Each of the records below must be reproduced exactly.

■ ■ ■ ■ ■

(* ===== verification/Config.v ===== *)
(** * internal/config: the configuration file

    Its data, the defaults [Parse] fills in after decoding, and [Validate],
    which reports every problem it finds.  TOML is a parameter: what it decodes
    to, with the keys written in each refclock block. *)

From stdpp Require Import base list strings numbers gmap.
From Stdlib Require Import Lia ZArith.
From S2P Require Import Prelude Float64 GoTime GoStrings Netip NetipParse Measurement NtpTime Clock RateLimit.

Local Open Scope Z_scope.

(** ** Bounds *)

Definition ConfMinPoll : Z := 2.
Definition ConfMaxPoll : Z := 17.
Definition MinMaxClients : Z := 256.
Definition MaxMaxClients : Z := 8388608.
Definition MinRecvBuffer : Z := 65536.
Definition MaxRecvBuffer : Z := 268435456.
Definition maxCalibrationOffset : f64 := of_Z 1.
Definition maxFrequencySpreadPPM : f64 := of_Z 1000.
Definition confMaxRateLimit : f64 := of_Z 1000000000.

Definition plausibleCalibration (v : f64) : bool :=
  negb (is_nan v) && negb (is_inf v) && fge v (fopp maxCalibrationOffset) && fle v maxCalibrationOffset.

Definition seconds (v : f64) : bool := match CheckedSeconds v with Some d => 0 <? d | None => false end.

Definition inRange (v lo hi : f64) : bool := negb (is_nan v) && fge v lo && fle v hi.

(** ** Data *)

Record LeapConf : Type := mkLeapConf { lf_Acquire : string; lf_RequireTable : option bool }.

(** [present] holds the keys written in the block. *)
Record RefclockConf : Type := mkRefclockConf {
  rf_Name : string; rf_Type : string; rf_Device : string; rf_Edge : string;
  rf_Offset : f64; rf_Prefer : bool; rf_NoSelect : bool; rf_LockJitter : f64; rf_PollMin : Z; rf_PollMax : Z;
  rf_Baud : Z; rf_PPS : string; rf_PPSEdge : string; rf_PPSOffset : f64; rf_NMEAOffset : f64; rf_Sentences : list str;
  rf_present : list string
}.

#[export] Instance RefclockConf_eta : Eta RefclockConf := fun r =>
  mkRefclockConf (rf_Name r) (rf_Type r) (rf_Device r) (rf_Edge r) (rf_Offset r) (rf_Prefer r) (rf_NoSelect r) (rf_LockJitter r)
    (rf_PollMin r) (rf_PollMax r) (rf_Baud r) (rf_PPS r) (rf_PPSEdge r) (rf_PPSOffset r) (rf_NMEAOffset r) (rf_Sentences r) (rf_present r).

Record DaemonConf : Type := mkDaemonConf {
  dm_DriftFile : string; dm_DriftStableSeconds : f64; dm_DriftStableSpreadPPM : f64; dm_Control : string; dm_LeapFile : string;
  dm_Keys : string; dm_LogLevel : string
}.

Record ServerConf : Type := mkServerConf {
  sv_Name : string; sv_Address : string; sv_Key : Z; sv_LeapTrust : bool; sv_Prefer : bool; sv_IBurst : bool; sv_NoSelect : bool;
  sv_PollMin : Z; sv_PollMax : Z
}.

#[export] Instance ServerConf_eta : Eta ServerConf := fun s =>
  mkServerConf (sv_Name s) (sv_Address s) (sv_Key s) (sv_LeapTrust s) (sv_Prefer s) (sv_IBurst s) (sv_NoSelect s) (sv_PollMin s) (sv_PollMax s).

(** [RequireKey] is a map: its entries have distinct keys. *)
Record ServeConf : Type := mkServeConf {
  sr_Listen : list str; sr_Allow : list str; sr_Deny : list str; sr_RequireKey : list (str * Z); sr_LeapKeys : list Z;
  sr_RateLimitPPS : f64; sr_RateBurst : f64; sr_RateLimitV6Prefix : Z; sr_MaxClients : Z; sr_RecvBuffer : Z; sr_KoD : bool
}.

Record MonitorConf : Type := mkMonitorConf { mo_Listen : str; mo_Allow : list str; mo_ID : str; mo_Name : str; mo_Roles : list str }.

■ ■ ■ ■ ■

ANSWER SECTION
(* ===== verification/Config.v ===== *)
(** * internal/config: the configuration file

    Its data, the defaults [Parse] fills in after decoding, and [Validate],
    which reports every problem it finds.  TOML is a parameter: what it decodes
    to, with the keys written in each refclock block. *)

From stdpp Require Import base list strings numbers gmap.
From Stdlib Require Import Lia ZArith.
From S2P Require Import Prelude Float64 GoTime GoStrings Netip NetipParse Measurement NtpTime Clock RateLimit.

Local Open Scope Z_scope.

(** ** Bounds *)

Definition ConfMinPoll : Z := 2.
Definition ConfMaxPoll : Z := 17.
Definition MinMaxClients : Z := 256.
Definition MaxMaxClients : Z := 8388608.
Definition MinRecvBuffer : Z := 65536.
Definition MaxRecvBuffer : Z := 268435456.
Definition maxCalibrationOffset : f64 := of_Z 1.
Definition maxFrequencySpreadPPM : f64 := of_Z 1000.
Definition confMaxRateLimit : f64 := of_Z 1000000000.

Definition plausibleCalibration (v : f64) : bool :=
  negb (is_nan v) && negb (is_inf v) && fge v (fopp maxCalibrationOffset) && fle v maxCalibrationOffset.

Definition seconds (v : f64) : bool := match CheckedSeconds v with Some d => 0 <? d | None => false end.

Definition inRange (v lo hi : f64) : bool := negb (is_nan v) && fge v lo && fle v hi.

(** ** Data *)

Record LeapConf : Type := mkLeapConf { lf_Acquire : string; lf_RequireTable : option bool }.

(** [present] holds the keys written in the block. *)
Record RefclockConf : Type := mkRefclockConf {
  rf_Name : string; rf_Type : string; rf_Device : string; rf_Edge : string;
  rf_Offset : f64; rf_Prefer : bool; rf_NoSelect : bool; rf_LockJitter : f64; rf_PollMin : Z; rf_PollMax : Z;
  rf_Baud : Z; rf_PPS : string; rf_PPSEdge : string; rf_PPSOffset : f64; rf_NMEAOffset : f64; rf_Sentences : list str;
  rf_present : list string
}.

#[export] Instance RefclockConf_eta : Eta RefclockConf := fun r =>
  mkRefclockConf (rf_Name r) (rf_Type r) (rf_Device r) (rf_Edge r) (rf_Offset r) (rf_Prefer r) (rf_NoSelect r) (rf_LockJitter r)
    (rf_PollMin r) (rf_PollMax r) (rf_Baud r) (rf_PPS r) (rf_PPSEdge r) (rf_PPSOffset r) (rf_NMEAOffset r) (rf_Sentences r) (rf_present r).

Record DaemonConf : Type := mkDaemonConf {
  dm_DriftFile : string; dm_DriftStableSeconds : f64; dm_DriftStableSpreadPPM : f64; dm_Control : string; dm_LeapFile : string;
  dm_Keys : string; dm_LogLevel : string
}.

Record ServerConf : Type := mkServerConf {
  sv_Name : string; sv_Address : string; sv_Key : Z; sv_LeapTrust : bool; sv_Prefer : bool; sv_IBurst : bool; sv_NoSelect : bool;
  sv_PollMin : Z; sv_PollMax : Z
}.

#[export] Instance ServerConf_eta : Eta ServerConf := fun s =>
  mkServerConf (sv_Name s) (sv_Address s) (sv_Key s) (sv_LeapTrust s) (sv_Prefer s) (sv_IBurst s) (sv_NoSelect s) (sv_PollMin s) (sv_PollMax s).

(** [RequireKey] is a map: its entries have distinct keys. *)
Record ServeConf : Type := mkServeConf {
  sr_Listen : list str; sr_Allow : list str; sr_Deny : list str; sr_RequireKey : list (str * Z); sr_LeapKeys : list Z;
  sr_RateLimitPPS : f64; sr_RateBurst : f64; sr_RateLimitV6Prefix : Z; sr_MaxClients : Z; sr_RecvBuffer : Z; sr_KoD : bool
}.

Record MonitorConf : Type := mkMonitorConf { mo_Listen : str; mo_Allow : list str; mo_ID : str; mo_Name : str; mo_Roles : list str }.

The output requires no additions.